Offline verification
Export the ledger as one canonical file and re-prove it anywhere: the chain, the Merkle root, and the checkpoint signature, with no database access.
Source src/economy.ts#L1062exportLedgerscripts/support/verify-lib.ts#L156verifyExportscripts/verify.tstest/verify-export.test.ts
Why verification must leave the building
Everything the proof checks — the per-account hash chains, the Merkle root, the signed checkpoint — lives in the same database as the ledger it vouches for. Against an outsider that’s enough. Against an insider who can rewrite that database, it isn’t: whoever can edit the postings can also edit the checkpoints table sitting next to them.
Offline verification closes that gap by making the evidence portable. The economy exports its whole ledger as one file; anyone holding that file and the published signing public key can re-run the same provers the live system runs — on another machine, with no store credentials and no economy running. The auditor needs nothing from you but bytes.
The export file
read.export streams the ledger as JSON Lines — one JSON object per line — with three line types in a fixed order:
- A header declaring the format, so the verifier can refuse random files:
{"format":"economy-lab/ledger-export","v":1}. - One line per chain link, grouped by account in lineage order from genesis to tip. Each link carries the full posting — transaction id, legs, metadata, and both hashes — so the file alone is enough to re-derive every chain (
exportLedger). - The latest checkpoint, if one has been sealed: the signed Merkle root, its signature, and the
kidof the key that sealed it.
Two properties make the file suitable as evidence. Money never travels as a JSON number — legs carry the same decimal strings as every other wire surface, so amounts survive any JSON parser intact. And field order comes from the wire codec, never from object iteration, so the same ledger always exports byte-for-byte the same file.
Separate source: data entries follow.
(** * DisorderFromAlphaFold: run-length disorder analysis over pLDDT scores

    A shallow embedding of [src/DisorderFromAlphaFold.py].  Python values are
    modelled as follows.

    - A numpy integer array is a [list Z].  Every integer the program stores
      is a position in, or a length of, one of its own arrays, so it stays
      far below the int64 limit and the arithmetic is exact (see
      [stretch_values_bounded] at the end of the general results).
    - A pLDDT array is a [list score] for an arbitrary type [score] with the
      two comparisons [<=] and [>=] against the threshold taken as boolean
      functions.  Nothing is assumed about them, so the results cover
      floating point scores, NaN included (both comparisons are then false).
    - True division of two integers is the exact rational in [Q].
    - Exceptions are an explicit result type; the only unbounded loop (the
      [while] measuring one stretch) runs on fuel and reports [Diverge] when
      the fuel is exhausted. *)

From Stdlib Require Import ZArith List Bool Lia QArith Sorted.
From Stdlib Require String.
Import String.StringSyntax.
Import ListNotations.
Delimit Scope string_scope with string.
Local Open Scope Z_scope.

(** ** Python and numpy primitives used by the source *)

Module Py.

Inductive exn : Type :=
| IndexError
| ValueError
| ZeroDivisionError
| StopIteration
| TypeError
| AssertionError (msg : String.string).

Inductive result (A : Type) : Type :=
| Ok (a : A)
| Raise (e : exn)
| Diverge.

Arguments Ok {A} a.
Arguments Raise {A} e.
Arguments Diverge {A}.
Arguments AssertionError msg%_string.

Definition bind {A B : Type} (c : result A) (k : A -> result B) : result B :=
  match c with
  | Ok a => k a
  | Raise e => Raise e
  | Diverge => Diverge
  end.

(** [len(l)] *)
Definition len {A : Type} (l : list A) : Z := Z.of_nat (length l).

(** [l[i]]: a negative index counts from the end, anything outside the
    array raises [IndexError]. *)
Definition getitem {A : Type} (l : list A) (i : Z) : result A :=
  let j := if i <? 0 then i + len l else i in
  if (0 <=? j) && (j <? len l) then
    match nth_error l (Z.to_nat j) with
    | Some a => Ok a
    | None => Raise IndexError
    end
  else Raise IndexError.

(** [l[i] = v] *)
Fixpoint replace_nth {A : Type} (n : nat) (v : A) (l : list A) : list A :=
  match l, n with
  | [], _ => []
  | _ :: t, O => v :: t
  | a :: t, S k => a :: replace_nth k v t
  end.

Definition setitem {A : Type} (l : list A) (i : Z) (v : A) : result (list A) :=
  let j := if i <? 0 then i + len l else i in
  if (0 <=? j) && (j <? len l) then Ok (replace_nth (Z.to_nat j) v l)
  else Raise IndexError.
import fs from 'node:fs/promises';
const lines: string[] = [];
for await (const line of economy.read.export()) {
lines.push(line);
}
await fs.writeFile('ledger-export.jsonl', lines.join('\n'));
The export is always the whole ledger. A partial export cannot be chain-verified: every account’s chain must start at genesis for the hashes to re-derive. That is why there is no range parameter; ranged reads belong to read.statement.
Running the verifier
scripts/verify.ts is the standalone counterpart to the live provers: no store, no economy boot, the file is the only input.
node scripts/verify.ts ledger-export.jsonl --key <hex Ed25519 public key>
make ledger-verify FILE=ledger-export.jsonl KEY=<hex Ed25519 public key>
It rebuilds a read-only ledger view over the file and runs the production provers against it — the same proveChain and verifyCheckpoint the live economy runs, not a reimplementation (verifyExport). The report says what was checked and what held:
{
"chainIntact": true,
"firstBreak": null,
"accounts": 5,
"checkpoint": {
"present": true,
"signatureChecked": true,
"id": "chk_1",
"kid": "ba89e65bb74283d6",
"verified": true
}
}
A broken or tampered chain reports the first break — which account, which transaction, and whether the link chain snapped or a hash stopped matching. The exit code is 0 only when everything asked of the run verified, so the command slots straight into scripts and automated checks.
Two honesty rules govern the checkpoint half:
- No key, no pass. Without
--key, the signature is reportedsignatureChecked: false— never silently treated as valid. Pass--keymore than once to accept signatures from rotated-out keys, mirroring how the live signer’s prior keys work. - The checkpoint verifies against the exported tip. A checkpoint sealed before the last postings honestly reports as unverified, because the root it signed no longer matches the heads in the file. Export right after a seal for a clean pass.
The public key comes from signingPublicKeyHex; publish it wherever your auditors can find it. The checkpoint’s kid is the first 16 hex characters of that same public key, so an auditor can confirm at a glance that the row was sealed by the key they hold.
Anchoring checkpoints outside the ledger’s database
Exports are pulled; anchoring pushes. The Anchor port publishes every sealed checkpoint to a store outside the ledger’s database — an external log, an object store, a transparency service — because a checkpoint row kept next to the postings proves nothing against whoever controls that database.
Wire one through WorkerCtx.anchor and the background worker’s seal publishes each checkpoint as it lands (publishAnchor). Publishing is best-effort by design: a down anchor must degrade protection, not sealing, so a failed publish logs worker.checkpoint.anchor_failed, counts on the meter, and the seal completes regardless. The counter is the operator’s signal to re-anchor by hand.
The bundled adapter is httpAnchor on the adapters subpath: it POSTs the checkpoint as JSON with the checkpoint id in an Idempotency-Key header, so a retried publish of the same row dedupes at the receiver. The port is one method; a file appender or an object-store writer is a few lines if HTTP doesn’t fit your log.
Together the three pieces close the insider gap: the anchor puts the signed root beyond the database’s reach, the export puts the evidence in the auditor’s hands, and the verifier lets them check one against the other without trusting you.